Some of these uncertainties can be reduced by research. Yet if there is one lesson we have learned from ecology, it is that the more closely we look at an ecosystem the more complex it becomes. Now we are contemplating technologies that would attempt to manipulate the grandest and most complex ecosystem of them all — the planet itself. Sulfate aerosol spraying would change not just the temperature but the ozone layer, global rainfall patterns and the biosphere, too.
Spraying sulfate particles, the method most likely to be implemented, is classified as a form of “solar radiation management,” an Orwellian term that some of its advocates have sought to reframe as “climate remediation.”
Yet if the “remedy” were fully deployed to reduce the earth’s temperature, then at least 10 years of global climate observations would be needed to separate out the effects of the solar filter from other causes of climatic variability, according to some scientists.
If after five years of filtered sunlight a disaster occurred — a drought in India and Pakistan, for example, a possible effect in one of the modeling studies — we would not know whether it was caused by global warming, the solar filter or natural variability. And if India suffered from the effects of global dimming while the United States enjoyed more clement weather, it would matter a great deal which country had its hand on the global thermostat.
So who would be turning the dial on the earth’s climate? Research is concentrated in the United States, Britain and Germany, though China recently added geoengineering to its research priorities.
Some geoengineering schemes are sufficiently cheap and uncomplicated to be deployed by any midsize nation, or even a billionaire with a messiah complex.
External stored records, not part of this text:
(** [Dataset.shape]. *)
Definition Dataset_shape (w : world) (d : Dataset) : result (nat * nat * nat) :=
  data <- h5_open w (file_name d) ;;
  key <- index (keys d) 0 ;;
  example <- h5_get data key ;;
  Ok (patch_shape example).

(** ** The batched loader

    [torch.utils.data.DataLoader] with the options the script passes: a
    sequential sampler when [shuffle] is off, a sampler that draws a fresh
    permutation of the indices at every iteration of the loader when it is
    on, batches of [batch_size] indices with a shorter last batch. *)

Record DataLoader : Type := {
  dataset : Dataset;
  batch_size : nat;
  shuffle : bool
}.

Definition DataLoader_init (d : Dataset) (bs : nat) (sh : bool) : result DataLoader :=
  match bs with
  | O => Raise ValueError
  | S _ => Ok {| dataset := d; batch_size := bs; shuffle := sh |}
  end.

(** The batch sampler: append indices to the current batch, emit it when it
    is full, emit what is left at the end. *)
Fixpoint batch_sampler (bs : nat) (batch : list nat) (idxs : list nat) : list (list nat) :=
  match idxs with
  | [] => match batch with [] => [] | _ :: _ => [batch] end
  | i :: rest =>
      let batch' := batch ++ [i] in
      if Nat.eqb (length batch') bs
      then batch' :: batch_sampler bs [] rest
      else batch_sampler bs batch' rest
  end.

(** The order of indices of one pass over the loader; [draw n] is the
    permutation of [0..n-1] the random sampler draws for this pass. *)
Definition sampler (dl : DataLoader) (draw : nat -> list nat) : list nat :=
  if shuffle dl
  then draw (Dataset_len (dataset dl))
  else seq 0 (Dataset_len (dataset dl)).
We can imagine a situation 30 years hence in which the Chinese Communist Party’s grip on power is threatened by chaotic protests ignited by a devastating drought and famine. If the alternative to losing power were attempting a rapid cooling of the planet through a sulfate aerosol shield, how would it play out? A United States president might publicly condemn the Chinese but privately commit to not shooting down their planes, or to engage in “counter-geoengineering.”
Little wonder that military strategists are taking a close interest in geoengineering. Anxious about Western geopolitical hubris, developing nations have begun to argue for a moratorium on experiments until there is agreement on some kind of global governance system.
Engineering the climate is intuitively appealing to a powerful strand of Western technological thought that sees no ethical or other obstacle to total domination of nature. And that is why some conservative think tanks that have for years denied or downplayed the science of climate change suddenly support geoengineering, the solution to a problem they once said did not exist.
All of which points to perhaps the greatest risk of research into geoengineering — it will erode the incentive to curb emissions. Think about it: no need to take on powerful fossil-fuel companies, no need to tax gasoline or electricity, no need to change our lifestyles.
In the end, how we think about geoengineering depends on how we understand climate disruption. If our failure to cut emissions is a result of the power of corporate interests, the fetish for economic growth and the comfortable conservatism of a consumer society, then resorting to climate engineering allows us to avoid facing up to social dysfunction, at least for as long as it works.
So the battle lines are being drawn over the future of the planet. While the Pentagon “weaponeer” and geoengineering enthusiast Lowell Wood, an astrophysicist, has proclaimed, “We’ve engineered every other environment we live in — why not the planet?” a more humble climate scientist, Ronald G. Prinn of the Massachusetts Institute of Technology, has asked, “How can you engineer a system you don’t understand?”